How many lines below contain the word "length"? Give only the number.

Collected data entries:
○ ○ ○ ○

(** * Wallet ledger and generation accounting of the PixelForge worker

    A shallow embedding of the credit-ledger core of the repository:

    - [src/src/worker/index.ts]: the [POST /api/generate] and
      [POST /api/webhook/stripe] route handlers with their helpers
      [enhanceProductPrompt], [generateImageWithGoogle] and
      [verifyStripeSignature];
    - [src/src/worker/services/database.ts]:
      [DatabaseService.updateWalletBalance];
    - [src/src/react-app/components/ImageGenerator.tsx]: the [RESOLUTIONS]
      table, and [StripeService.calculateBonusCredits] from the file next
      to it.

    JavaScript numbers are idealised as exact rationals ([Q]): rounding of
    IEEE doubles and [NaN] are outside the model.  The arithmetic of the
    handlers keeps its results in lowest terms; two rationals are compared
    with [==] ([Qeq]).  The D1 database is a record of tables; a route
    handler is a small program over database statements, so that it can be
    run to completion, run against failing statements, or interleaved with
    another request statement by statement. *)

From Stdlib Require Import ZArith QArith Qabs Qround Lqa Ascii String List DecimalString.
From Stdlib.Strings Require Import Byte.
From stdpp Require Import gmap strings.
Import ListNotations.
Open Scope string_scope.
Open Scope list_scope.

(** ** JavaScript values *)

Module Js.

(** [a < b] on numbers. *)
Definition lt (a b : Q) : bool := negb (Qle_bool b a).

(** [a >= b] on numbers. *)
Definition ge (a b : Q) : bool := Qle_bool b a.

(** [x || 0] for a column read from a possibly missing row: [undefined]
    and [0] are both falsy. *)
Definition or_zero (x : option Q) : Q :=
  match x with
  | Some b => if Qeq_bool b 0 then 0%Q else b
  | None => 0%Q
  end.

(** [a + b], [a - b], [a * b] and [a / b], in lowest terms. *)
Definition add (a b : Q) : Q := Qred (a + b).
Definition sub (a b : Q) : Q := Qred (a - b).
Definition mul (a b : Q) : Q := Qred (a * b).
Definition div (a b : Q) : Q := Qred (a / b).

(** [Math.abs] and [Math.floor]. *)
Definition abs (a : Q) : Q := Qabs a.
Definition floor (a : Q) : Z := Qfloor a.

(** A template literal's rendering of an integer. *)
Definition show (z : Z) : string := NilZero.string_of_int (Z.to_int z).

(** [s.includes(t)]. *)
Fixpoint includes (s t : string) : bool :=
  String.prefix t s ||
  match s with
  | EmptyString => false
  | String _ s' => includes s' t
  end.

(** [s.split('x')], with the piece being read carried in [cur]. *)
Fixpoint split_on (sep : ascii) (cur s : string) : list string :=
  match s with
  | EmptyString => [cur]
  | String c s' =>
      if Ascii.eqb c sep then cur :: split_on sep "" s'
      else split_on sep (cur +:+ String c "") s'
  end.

○ ○ ○ ○

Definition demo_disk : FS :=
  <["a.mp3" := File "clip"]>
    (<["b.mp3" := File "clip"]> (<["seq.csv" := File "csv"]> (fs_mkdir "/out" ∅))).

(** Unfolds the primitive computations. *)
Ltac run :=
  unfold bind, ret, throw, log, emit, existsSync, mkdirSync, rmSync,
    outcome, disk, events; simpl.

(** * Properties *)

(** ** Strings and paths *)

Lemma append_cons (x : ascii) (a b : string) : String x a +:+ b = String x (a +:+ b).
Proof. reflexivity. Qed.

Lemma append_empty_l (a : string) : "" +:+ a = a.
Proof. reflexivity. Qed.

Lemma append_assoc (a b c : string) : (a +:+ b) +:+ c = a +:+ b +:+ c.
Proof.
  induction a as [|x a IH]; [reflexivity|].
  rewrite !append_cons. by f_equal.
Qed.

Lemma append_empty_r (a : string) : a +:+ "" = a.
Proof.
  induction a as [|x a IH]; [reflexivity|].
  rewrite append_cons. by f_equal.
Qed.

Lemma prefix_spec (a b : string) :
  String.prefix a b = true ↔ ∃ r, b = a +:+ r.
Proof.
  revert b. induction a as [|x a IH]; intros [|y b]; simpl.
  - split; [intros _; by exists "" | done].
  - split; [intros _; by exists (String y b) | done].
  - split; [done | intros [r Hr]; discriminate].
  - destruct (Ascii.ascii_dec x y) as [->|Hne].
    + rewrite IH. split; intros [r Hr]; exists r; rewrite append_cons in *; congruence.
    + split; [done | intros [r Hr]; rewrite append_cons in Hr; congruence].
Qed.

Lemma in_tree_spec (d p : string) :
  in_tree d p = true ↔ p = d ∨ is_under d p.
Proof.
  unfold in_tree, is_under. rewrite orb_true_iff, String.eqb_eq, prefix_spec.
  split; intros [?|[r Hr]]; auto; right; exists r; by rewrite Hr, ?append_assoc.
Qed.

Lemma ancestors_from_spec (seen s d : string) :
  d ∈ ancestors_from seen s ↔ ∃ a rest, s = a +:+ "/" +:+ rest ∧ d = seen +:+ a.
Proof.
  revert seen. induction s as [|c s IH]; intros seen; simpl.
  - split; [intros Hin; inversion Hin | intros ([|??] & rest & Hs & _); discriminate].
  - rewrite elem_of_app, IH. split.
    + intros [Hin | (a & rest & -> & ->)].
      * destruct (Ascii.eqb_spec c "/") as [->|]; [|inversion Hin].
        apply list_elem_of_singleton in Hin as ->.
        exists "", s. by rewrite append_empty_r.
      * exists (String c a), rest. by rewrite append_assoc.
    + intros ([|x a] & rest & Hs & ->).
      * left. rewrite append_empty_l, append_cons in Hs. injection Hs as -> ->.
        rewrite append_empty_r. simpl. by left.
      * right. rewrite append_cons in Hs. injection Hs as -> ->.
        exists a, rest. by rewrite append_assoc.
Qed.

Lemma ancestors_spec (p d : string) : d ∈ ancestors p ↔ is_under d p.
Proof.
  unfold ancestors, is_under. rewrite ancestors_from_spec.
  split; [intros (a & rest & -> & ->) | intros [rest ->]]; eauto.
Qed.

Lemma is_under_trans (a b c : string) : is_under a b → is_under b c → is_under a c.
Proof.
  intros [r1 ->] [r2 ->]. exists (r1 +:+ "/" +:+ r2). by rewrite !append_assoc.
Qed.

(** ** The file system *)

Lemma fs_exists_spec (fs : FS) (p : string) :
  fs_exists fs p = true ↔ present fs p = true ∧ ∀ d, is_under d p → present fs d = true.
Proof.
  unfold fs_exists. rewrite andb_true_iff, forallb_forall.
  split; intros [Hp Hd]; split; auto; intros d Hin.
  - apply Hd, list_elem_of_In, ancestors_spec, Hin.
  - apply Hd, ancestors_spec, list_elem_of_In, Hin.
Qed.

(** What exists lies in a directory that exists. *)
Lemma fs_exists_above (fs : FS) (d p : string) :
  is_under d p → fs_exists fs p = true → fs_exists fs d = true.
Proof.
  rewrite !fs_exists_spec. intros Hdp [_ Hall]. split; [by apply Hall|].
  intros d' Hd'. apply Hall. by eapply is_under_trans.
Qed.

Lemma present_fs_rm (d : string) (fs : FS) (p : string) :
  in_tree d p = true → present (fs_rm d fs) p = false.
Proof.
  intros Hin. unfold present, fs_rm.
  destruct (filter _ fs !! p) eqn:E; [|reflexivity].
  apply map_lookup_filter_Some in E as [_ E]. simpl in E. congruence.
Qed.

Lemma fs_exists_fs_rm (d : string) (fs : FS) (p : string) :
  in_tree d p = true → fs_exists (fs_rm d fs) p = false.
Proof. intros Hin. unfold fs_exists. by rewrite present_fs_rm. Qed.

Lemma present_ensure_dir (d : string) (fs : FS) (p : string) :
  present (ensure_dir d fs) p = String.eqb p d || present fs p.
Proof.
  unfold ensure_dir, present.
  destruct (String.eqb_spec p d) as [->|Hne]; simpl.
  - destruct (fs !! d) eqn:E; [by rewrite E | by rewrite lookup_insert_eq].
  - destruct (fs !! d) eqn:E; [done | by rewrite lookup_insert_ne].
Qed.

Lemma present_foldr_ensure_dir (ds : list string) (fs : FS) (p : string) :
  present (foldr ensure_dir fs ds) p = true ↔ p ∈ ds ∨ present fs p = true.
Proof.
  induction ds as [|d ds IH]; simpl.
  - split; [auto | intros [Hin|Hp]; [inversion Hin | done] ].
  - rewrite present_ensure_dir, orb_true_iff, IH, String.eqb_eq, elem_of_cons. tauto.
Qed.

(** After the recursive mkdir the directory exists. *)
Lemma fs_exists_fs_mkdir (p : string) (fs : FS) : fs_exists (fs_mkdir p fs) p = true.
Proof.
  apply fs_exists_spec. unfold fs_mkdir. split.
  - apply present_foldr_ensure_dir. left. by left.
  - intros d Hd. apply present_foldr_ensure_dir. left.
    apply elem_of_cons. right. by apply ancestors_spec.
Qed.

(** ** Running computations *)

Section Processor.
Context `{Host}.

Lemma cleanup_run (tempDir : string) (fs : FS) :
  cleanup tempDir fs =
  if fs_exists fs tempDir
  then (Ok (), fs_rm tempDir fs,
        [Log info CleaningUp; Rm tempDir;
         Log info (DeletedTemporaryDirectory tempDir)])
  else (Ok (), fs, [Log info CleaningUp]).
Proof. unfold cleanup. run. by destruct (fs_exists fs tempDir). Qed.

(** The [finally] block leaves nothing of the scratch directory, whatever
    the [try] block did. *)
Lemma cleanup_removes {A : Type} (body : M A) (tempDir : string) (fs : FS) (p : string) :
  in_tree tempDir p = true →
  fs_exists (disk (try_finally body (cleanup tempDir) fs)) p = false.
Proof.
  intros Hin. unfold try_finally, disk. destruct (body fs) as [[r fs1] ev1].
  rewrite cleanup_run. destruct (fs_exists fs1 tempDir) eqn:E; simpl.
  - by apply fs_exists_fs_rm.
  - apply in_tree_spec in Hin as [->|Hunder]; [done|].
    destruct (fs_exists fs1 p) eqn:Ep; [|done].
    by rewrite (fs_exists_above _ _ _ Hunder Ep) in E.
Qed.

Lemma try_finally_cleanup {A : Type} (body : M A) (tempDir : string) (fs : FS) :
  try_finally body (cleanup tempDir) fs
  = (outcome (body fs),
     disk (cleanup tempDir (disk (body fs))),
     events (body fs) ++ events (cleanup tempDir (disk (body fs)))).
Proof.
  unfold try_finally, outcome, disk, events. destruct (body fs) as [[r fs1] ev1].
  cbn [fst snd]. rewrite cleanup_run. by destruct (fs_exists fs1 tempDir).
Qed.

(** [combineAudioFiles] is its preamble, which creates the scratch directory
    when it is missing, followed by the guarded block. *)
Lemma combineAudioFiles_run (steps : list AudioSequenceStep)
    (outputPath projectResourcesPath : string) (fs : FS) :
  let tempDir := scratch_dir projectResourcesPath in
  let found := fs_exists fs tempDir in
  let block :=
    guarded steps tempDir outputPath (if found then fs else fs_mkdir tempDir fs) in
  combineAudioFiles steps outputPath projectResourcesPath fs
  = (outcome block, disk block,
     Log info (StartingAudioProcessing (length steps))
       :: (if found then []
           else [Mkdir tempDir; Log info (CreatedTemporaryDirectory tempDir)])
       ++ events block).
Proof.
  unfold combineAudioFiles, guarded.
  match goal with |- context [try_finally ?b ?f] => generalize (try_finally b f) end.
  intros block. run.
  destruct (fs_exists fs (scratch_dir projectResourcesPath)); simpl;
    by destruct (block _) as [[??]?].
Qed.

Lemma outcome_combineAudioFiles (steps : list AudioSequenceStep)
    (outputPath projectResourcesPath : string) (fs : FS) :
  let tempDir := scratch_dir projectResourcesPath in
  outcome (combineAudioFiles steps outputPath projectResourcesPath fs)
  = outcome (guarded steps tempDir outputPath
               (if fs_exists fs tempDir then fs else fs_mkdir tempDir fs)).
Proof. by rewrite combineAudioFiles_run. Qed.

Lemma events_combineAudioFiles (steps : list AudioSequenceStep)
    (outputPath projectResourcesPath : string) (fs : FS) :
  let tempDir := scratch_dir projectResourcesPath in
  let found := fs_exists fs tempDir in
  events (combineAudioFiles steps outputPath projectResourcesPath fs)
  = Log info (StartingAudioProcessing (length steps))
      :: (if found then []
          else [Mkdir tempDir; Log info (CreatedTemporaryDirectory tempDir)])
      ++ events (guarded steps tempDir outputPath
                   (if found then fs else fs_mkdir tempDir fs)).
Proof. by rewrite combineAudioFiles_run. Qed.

○ ○ ○ ○

» WRITTEN ANSWER
2